Статьи не вошедщие в собрание сочинений вып 2 (О-Я) - Сергей Аверинцев
Шрифт:
Интервал:
Закладка:
Нам сейчас не так легко понять, что означал для тех десятилетий Бергсон. Философская мода прошла, сменяясь другой, третьей и так далее. Когда в моде был Тейяр де Шарден, все ли вспоминали бергсоновскую попытку дать метафизику эволюционизма — учение о “творческой эволюции”? Впрочем, и Бергсон, и Тейяр — мыслители, которые больше обещают, чем дают, а потому чередование энтузиазма и разочарования в отношении к их мысли закономерно, как ритм прилива и отлива. Любопытно, что Жильсон, отдавая так много десятков страниц прочувствованной характеристике эмоциональной атмосферы вокруг бергсонианства, очень мало говорит о собственно философском содержании трудов Бергсона. Вместо этого он с ностальгической нежностью набрасывает литературные портреты католических бергсонианцев начала века. Собственно, нежность эта может озадачить со стороны томиста, потому что католическая рецепция Бергсона воспринималась некогда как полная противоположность томизму. Верующие интеллигенты потому и шли за Бергсоном, что ожидали от него возможности разделаться с позитивизмом и оправдать свою веру, не записываясь при этом в неосхоластики и держась подальше от чересчур клерикального образа мысли. Очень рьяным апологетом Бергсона был тот же Шарль Пеги, но Пеги, как известно, схоластику не уважал, ссылаясь на то, что схоласты засудили и сожгли его любимую святую — Жанну д'Арк. В томизме отталкивало то, что Бердяев назвал “схоластическим благополучием”: для людей, выше всего ценивших веру как дерзание, не требующее гарантий, он был чересчур “правильным”, обеспечившим себя подстраховкой сразу и со стороны разума, и со стороны авторитета. Присутствовал и еще один важный момент. Даже те, кто был знаком с томизмом понаслышке, знали, что томизм принял из рук Аристотеля концепцию “чистого акта”, то есть, как это легко понять, абсолютно неподвижного бытия, и отождествил с этим апофеозом стабильности Бога Библии. Но, во-первых, в Библии ничего не сказано про чистый акт, исключающий потенциальность и потому движение, а говорится про “живого Бога”; во-вторых, все развитие новоевропейской науки и специально успехи эволюционизма создали контекст, неблагоприятный для абсолютизации статики, принуждающий все мыслить динамически, даже Бога. Чисто поэтическое, заведомо не претендующее на философскую корректность выражение такого пандинамизма дала Цветаева:
Ибо Бог Он и — движется!
Ибо звездная книжица
От аза и до ижицы -
След плаща Его лишь!
Но поэты, будь-то Пеги, будь-то Цветаева, были в ином положении, чем Жильсон. Последний не только обязался быть не поэтом, а философом; он еще и обязался быть томистом. Какова его позиция перед лицом вопросов, поставленных перед томистской ортодоксией бергсонианством?

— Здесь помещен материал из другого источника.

(** *** The invariant *)

Definition handler_ok (w : world) (d : DaemonSrv) : Prop :=
  match w_tester w, ds_main d, ds_handler d with
  | TInit, MRecv, Some (HInit p) => p = w_saved w /\ ds_persister d = None /\ ds_rpcs d = LStarting
  | TInit, (MMake | MSignal), Some HInitDone => is_Some (ds_persister d) /\ ds_rpcs d <> LClosed
  | TDial, (MMake | MSignal), None => is_Some (ds_persister d) /\ ds_rpcs d <> LClosed
  | TWait, (MMake | MSignal), Some HWait => is_Some (ds_persister d) /\ ds_rpcs d = LListening
  | TWait, MServe, Some HWaitDone => is_Some (ds_persister d) /\ ds_rpcs d = LListening
  | (TUp | TDeleted), MServe, None => is_Some (ds_persister d) /\ ds_rpcs d = LListening
  | TCheckpoint, MServe, Some HCloseClnt => is_Some (ds_persister d) /\ ds_rpcs d = LListening
  | TCheckpoint, MServe, Some HCloseSrv => is_Some (ds_persister d) /\ ds_rpcs d = LListening /\ ds_rpcc d = false
  | TCheckpoint, MServe, Some HCopy => is_Some (ds_persister d) /\ ds_rpcc d = false
  | TCheckpoint, MServe, Some (HCopied p) =>
      is_Some (ds_persister d) /\ ds_rpcc d = false /\ w_line w !! w_mark w = Some p /\ forall m, m ∈ w_seen w -> (m_version m <= w_mark w)%nat
  | _, _, _ => False
  end.

Definition proc_ok (w : world) : Prop :=
  match w_proc w with None => w_tester w = TDown | Some d => handler_ok w d end.

Record inv (w : world) : Prop := {
  v_proc : proc_ok w;
  v_line : last (w_line w) = Some (current w);
  v_seen m : m ∈ w_seen w -> w_line w !! m_version m = Some (m_state m);
  v_replies m : m ∈ w_replies w -> (m_srv m <= w_srv w)%nat /\
    (m_srv m = w_srv w -> is_Some (w_proc w) -> w_line w !! m_version m = Some (m_state m));
  v_net : serverAt (w_net w) sn = if w_tester w is TUp then Some (w_srv w) else None
}.

Lemma process_init_inv n : serverAt n sn = None -> inv (init n).
Proof. intros Hn. split; try done; simpl; intros m Hm; by apply elem_of_nil in Hm. Qed.

(** A step of the process alone. *)
Lemma inv_set_proc w t d d' : inv w -> w_proc w = Some d ->
  default (w_saved w) (ds_persister d') = default (w_saved w) (ds_persister d) ->
  handler_ok (set_proc w t d') d' -> (t = TUp <-> w_tester w = TUp) -> inv (set_proc w t d').
Proof.
  intros [Hp Hl Hs Hr Hn] Hd He Hh Ht. split; try done.
  - simpl. rewrite Hl. unfold current. by rewrite Hd; simpl; rewrite He.
  - intros m Hm. simpl in *. destruct (Hr m Hm) as [? Hm']. split; [done|]. intros. by apply Hm'; [|rewrite Hd].
  - simpl. rewrite Hn. destruct t, (w_tester w); naive_solver.
Qed.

Как кажется, позиция эта сводится к трем моментам.
Во-первых, в плане человеческом тип бергсонианца времен его молодости определенно привлекал его больше, чем тип неотомиста тех же времен. В последователях Бергсона было больше трогательного энтузиазма, открытости новому, больше духовных чаяний, чем в блюстителях чистоты схоластических принципов. Что же, противоречия здесь еще нет: самый последовательный мыслитель вправе находить своих оппонентов симпатичнее, нежели своих единомышленников, тем более в какой-то мере мнимых единомышленников, - а ностальгическое чувство при мысли о безвозвратно ушедшем и уже непонятном поколении довершит остальное.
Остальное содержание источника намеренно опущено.